Saved entries ->
.....
(** * Ganesha: access control, privileged daemon, client fallback and sessions

    A shallow embedding of
      - [ganesha/daemon/access_control.py] (patterns, presets,
        [AccessController]),
      - [ganesha/daemon/privileged.py]     ([PrivilegedDaemon._process_request]),
      - [ganesha/daemon/client.py]         ([PrivilegedClient._execute_direct]),
      - [ganesha/core/engine.py]           ([Session], [GaneshaEngine.execute]).

    Python's [re] module is a library the program calls; it is embedded here
    as a regular-expression syntax tree, a parser for the pattern syntax the
    program uses, and a matcher that computes the set of end positions of a
    match.  Commands are strings over 8-bit characters; the character classes
    ([\s], [\w], [\d], case folding) are Python's on the ASCII range.

    Layout: the embedding of the program; the definitions the statements
    use; lemmas on the matcher ([ReSemFacts]), on trimming ([TrimFacts]) and
    on case ([Fold]); then the properties of the access controller, of
    sessions, of the daemon and of the client. *)

From Stdlib Require Import String Ascii Bool Arith PeanoNat Lia ZArith List.
From Stdlib Require DecimalString.
Import ListNotations.

Set Implicit Arguments.

(* ===================================================================== *)
(** ** Characters *)
(* ===================================================================== *)

Module Chars.

Definition code (a : ascii) : nat := nat_of_ascii a.

Definition in_range (lo hi x : ascii) : bool :=
  (code lo <=? code x) && (code x <=? code hi).

(** [str.isspace] on the ASCII range: TAB LF VT FF CR, FS GS RS US, SPACE.
    The same set is used by [str.strip()] and by [\s]. *)
Definition is_space (a : ascii) : bool :=
  let n := code a in
  ((9 <=? n) && (n <=? 13)) || ((28 <=? n) && (n <=? 32)).

Definition is_digit (a : ascii) : bool := in_range "0" "9" a.
Definition is_upper (a : ascii) : bool := in_range "A" "Z" a.
Definition is_lower (a : ascii) : bool := in_range "a" "z" a.

(** [\w]: letters, digits and the underscore. *)
Definition is_word (a : ascii) : bool :=
  is_digit a || is_upper a || is_lower a || Ascii.eqb a "_".

Definition to_lower (a : ascii) : ascii :=
  if is_upper a then ascii_of_nat (code a + 32) else a.

Definition to_upper (a : ascii) : ascii :=
  if is_lower a then ascii_of_nat (code a - 32) else a.

Definition newline : ascii := ascii_of_nat 10.

End Chars.
Import Chars.

(* ===================================================================== *)
(** ** Strings: [strip], [lower], substring test *)
(* ===================================================================== *)

Module Str.

Definition chars (s : string) : list ascii := list_ascii_of_string s.

Fixpoint lstrip (l : list ascii) : list ascii :=
  match l with
  | [] => []
  | x :: t => if is_space x then lstrip t else l
  end.

Definition rstrip (l : list ascii) : list ascii := rev (lstrip (rev l)).

(** [str.strip()] *)
Definition strip (l : list ascii) : list ascii := rstrip (lstrip l).

(** [str.lower()] *)
Definition lower (l : list ascii) : list ascii := map to_lower l.

Fixpoint starts_with (p l : list ascii) : bool :=
  match p, l with
  | [], _ => true
  | _ :: _, [] => false
  | a :: p', b :: l' => Ascii.eqb a b && starts_with p' l'
  end.

(** [needle in hay] on strings *)
Fixpoint contains (needle hay : list ascii) : bool :=
  starts_with needle hay ||
  match hay with
  | [] => false
  | _ :: t => contains needle t
  end.

End Str.
Import Str.

(* ===================================================================== *)
(** ** Regular expressions: the part of Python's [re] the program uses *)
(* ===================================================================== *)

Module Re.

(** Items of a bracketed set [[...]] and the class escapes. *)
Inductive cset_item : Type :=
| CChar (c : ascii)
| CRange (lo hi : ascii)
| CSpace
| CDigit
| CWord.

(** A test that consumes exactly one character. *)
Inductive ctest : Type :=
| TChr (c : ascii)                           (* a literal character *)
| TAny                                       (* [.]: anything but a newline *)
| TSet (neg : bool) (items : list cset_item) (* [[...]], [[^...]], [\s], [\S], [\d], ... *).

(** Zero-width assertions. *)
Inductive assertion : Type :=
| Bol       (* [^] *)
| Eol       (* [$] *)
| WordB     (* [\b] *).

Inductive regex : Type :=
| Eps
| One (t : ctest)
| Seq (r1 r2 : regex)
| Alt (r1 r2 : regex)
| Star (r : regex)
| Assert (a : assertion)
| NegLook (r : regex)                        (* [(?!...)] *).

(** *** Matching one character *)

Definition chr_eq (ic : bool) (c x : ascii) : bool :=
  if ic then Ascii.eqb (to_lower c) (to_lower x) else Ascii.eqb c x.

Definition item_match (ic : bool) (it : cset_item) (x : ascii) : bool :=
  match it with
  | CChar c => chr_eq ic c x
  | CRange lo hi =>
      in_range lo hi x
      || (ic && (in_range lo hi (to_lower x) || in_range lo hi (to_upper x)))
  | CSpace => is_space x
  | CDigit => is_digit x
  | CWord => is_word x
  end.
.....
Restate the data above exactly, keeping each word as it stands.

(** * Ganesha: access control, privileged daemon, client fallback and sessions

    A shallow embedding of
      - [ganesha/daemon/access_control.py] (patterns, presets,
        [AccessController]),
      - [ganesha/daemon/privileged.py]     ([PrivilegedDaemon._process_request]),
      - [ganesha/daemon/client.py]         ([PrivilegedClient._execute_direct]),
      - [ganesha/core/engine.py]           ([Session], [GaneshaEngine.execute]).

    Python's [re] module is a library the program calls; it is embedded here
    as a regular-expression syntax tree, a parser for the pattern syntax the
    program uses, and a matcher that computes the set of end positions of a
    match.  Commands are strings over 8-bit characters; the character classes
    ([\s], [\w], [\d], case folding) are Python's on the ASCII range.

    Layout: the embedding of the program; the definitions the statements
    use; lemmas on the matcher ([ReSemFacts]), on trimming ([TrimFacts]) and
    on case ([Fold]); then the properties of the access controller, of
    sessions, of the daemon and of the client. *)

From Stdlib Require Import String Ascii Bool Arith PeanoNat Lia ZArith List.
From Stdlib Require DecimalString.
Import ListNotations.

Set Implicit Arguments.

(* ===================================================================== *)
(** ** Characters *)
(* ===================================================================== *)

Module Chars.

Definition code (a : ascii) : nat := nat_of_ascii a.

Definition in_range (lo hi x : ascii) : bool :=
  (code lo <=? code x) && (code x <=? code hi).

(** [str.isspace] on the ASCII range: TAB LF VT FF CR, FS GS RS US, SPACE.
    The same set is used by [str.strip()] and by [\s]. *)
Definition is_space (a : ascii) : bool :=
  let n := code a in
  ((9 <=? n) && (n <=? 13)) || ((28 <=? n) && (n <=? 32)).

Definition is_digit (a : ascii) : bool := in_range "0" "9" a.
Definition is_upper (a : ascii) : bool := in_range "A" "Z" a.
Definition is_lower (a : ascii) : bool := in_range "a" "z" a.

(** [\w]: letters, digits and the underscore. *)
Definition is_word (a : ascii) : bool :=
  is_digit a || is_upper a || is_lower a || Ascii.eqb a "_".

Definition to_lower (a : ascii) : ascii :=
  if is_upper a then ascii_of_nat (code a + 32) else a.

Definition to_upper (a : ascii) : ascii :=
  if is_lower a then ascii_of_nat (code a - 32) else a.

Definition newline : ascii := ascii_of_nat 10.

End Chars.
Import Chars.

(* ===================================================================== *)
(** ** Strings: [strip], [lower], substring test *)
(* ===================================================================== *)

Module Str.

Definition chars (s : string) : list ascii := list_ascii_of_string s.

Fixpoint lstrip (l : list ascii) : list ascii :=
  match l with
  | [] => []
  | x :: t => if is_space x then lstrip t else l
  end.

Definition rstrip (l : list ascii) : list ascii := rev (lstrip (rev l)).

(** [str.strip()] *)
Definition strip (l : list ascii) : list ascii := rstrip (lstrip l).

(** [str.lower()] *)
Definition lower (l : list ascii) : list ascii := map to_lower l.

Fixpoint starts_with (p l : list ascii) : bool :=
  match p, l with
  | [], _ => true
  | _ :: _, [] => false
  | a :: p', b :: l' => Ascii.eqb a b && starts_with p' l'
  end.

(** [needle in hay] on strings *)
Fixpoint contains (needle hay : list ascii) : bool :=
  starts_with needle hay ||
  match hay with
  | [] => false
  | _ :: t => contains needle t
  end.

End Str.
Import Str.

(* ===================================================================== *)
(** ** Regular expressions: the part of Python's [re] the program uses *)
(* ===================================================================== *)

Module Re.

(** Items of a bracketed set [[...]] and the class escapes. *)
Inductive cset_item : Type :=
| CChar (c : ascii)
| CRange (lo hi : ascii)
| CSpace
| CDigit
| CWord.

(** A test that consumes exactly one character. *)
Inductive ctest : Type :=
| TChr (c : ascii)                           (* a literal character *)
| TAny                                       (* [.]: anything but a newline *)
| TSet (neg : bool) (items : list cset_item) (* [[...]], [[^...]], [\s], [\S], [\d], ... *).

(** Zero-width assertions. *)
Inductive assertion : Type :=
| Bol       (* [^] *)
| Eol       (* [$] *)
| WordB     (* [\b] *).

Inductive regex : Type :=
| Eps
| One (t : ctest)
| Seq (r1 r2 : regex)
| Alt (r1 r2 : regex)
| Star (r : regex)
| Assert (a : assertion)
| NegLook (r : regex)                        (* [(?!...)] *).

(** *** Matching one character *)

Definition chr_eq (ic : bool) (c x : ascii) : bool :=
  if ic then Ascii.eqb (to_lower c) (to_lower x) else Ascii.eqb c x.

Definition item_match (ic : bool) (it : cset_item) (x : ascii) : bool :=
  match it with
  | CChar c => chr_eq ic c x
  | CRange lo hi =>
      in_range lo hi x
      || (ic && (in_range lo hi (to_lower x) || in_range lo hi (to_upper x)))
  | CSpace => is_space x
  | CDigit => is_digit x
  | CWord => is_word x
  end.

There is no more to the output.